#### Data supplied

(** X21. The summary follows the task: when a run of [process_payout]
    on a stored payout is [Done], the completed total of the vendor is
    higher by the amount of the payout unless the payout was completed
    already, and the pending total is lower by the amount if the payout was
    pending or processing. *)
Theorem X21_summary_after_task env retries payout_id w p w' :
  payouts w !! payout_id = Some p ->
  process_payout env retries payout_id w = (Done, w') ->
  summary_total_payouts (vendor p) w'
  = summary_total_payouts (vendor p) w
    + (if decide (status p = PayoutStatus.COMPLETED) then 0 else amount p)
  /\ summary_pending_payouts (vendor p) w'
     = summary_pending_payouts (vendor p) w
       - (if decide (status p = PayoutStatus.PENDING
                     \/ status p = PayoutStatus.PROCESSING)
          then amount p else 0).
Proof.
  intros Hp Hrun.
  destruct (process_payout_Done_row _ _ _ _ _ _ Hp Hrun)
    as (p' & Htable & Hst & Ha & Hv).
  unfold summary_pending_payouts, summary_total_payouts.
  rewrite !(payouts_total_insert _ _ _ _ _ _ Htable), Hp. simpl.
  unfold counted. rewrite Hv, Hst, Ha. split.
  - rewrite (decide_True (P := _ /\ PayoutStatus.COMPLETED ∈ _));
      [| split; [reflexivity | left]].
    destruct (decide (status p = PayoutStatus.COMPLETED)) as [-> | Hne].
    + rewrite decide_True; [lia | split; [reflexivity | left]].
    + rewrite decide_False; [lia |]. intros [_ Hin].
      apply list_elem_of_singleton in Hin. contradiction.
  - rewrite (decide_False (P := _ /\ PayoutStatus.COMPLETED ∈ _)).
    2:{ intros [_ Hin]. apply elem_of_cons in Hin as [| Hin]; [discriminate |].
        apply list_elem_of_singleton in Hin. discriminate. }
    destruct (decide (status p = PayoutStatus.PENDING
                      \/ status p = PayoutStatus.PROCESSING)) as [Hor | Hnot].
    + rewrite decide_True; [lia |]. split; [reflexivity |].
      destruct Hor as [-> | ->]; [left | right; left].
    + rewrite decide_False; [lia |]. intros [_ Hin]. apply Hnot.
      apply elem_of_cons in Hin as [| Hin]; [now left |].
      apply list_elem_of_singleton in Hin. now right.
Qed.

(** Payout 0, of 60.00 and processing, is completed by the task. *)
Lemma X21_witness :
  exists w',
    process_payout Scenario.env 0 0
      (Scenario.world_with_payout PayoutStatus.PROCESSING) = (Done, w')
    /\ summary_total_payouts 1 w'
       = summary_total_payouts 1
           (Scenario.world_with_payout PayoutStatus.PROCESSING) + 6000
    /\ summary_pending_payouts 1 w'
       = summary_pending_payouts 1
           (Scenario.world_with_payout PayoutStatus.PROCESSING) - 6000.
Proof.
  pose (r := process_payout Scenario.env 0 0
               (Scenario.world_with_payout PayoutStatus.PROCESSING)).
  assert (r = (Done, r.2)) as Hr by (vm_compute; reflexivity).
  exists r.2. split; [exact Hr |].
  apply (X21_summary_after_task Scenario.env 0 0
           (Scenario.world_with_payout PayoutStatus.PROCESSING)
           (Scenario.payout PayoutStatus.PROCESSING) r.2 eq_refl Hr).
Defined.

########

▶ _Your instructions_
In the listing above, find the line with "destruct (process_payout_Done_row _" and the line with "[| split; [reflexivity | left]].", then print exactly those two lines and every line between them, and nothing more.

▶ _Response below_
  destruct (process_payout_Done_row _ _ _ _ _ _ Hp Hrun)
    as (p' & Htable & Hst & Ha & Hv).
  unfold summary_pending_payouts, summary_total_payouts.
  rewrite !(payouts_total_insert _ _ _ _ _ _ Htable), Hp. simpl.
  unfold counted. rewrite Hv, Hst, Ha. split.
  - rewrite (decide_True (P := _ /\ PayoutStatus.COMPLETED ∈ _));
      [| split; [reflexivity | left]].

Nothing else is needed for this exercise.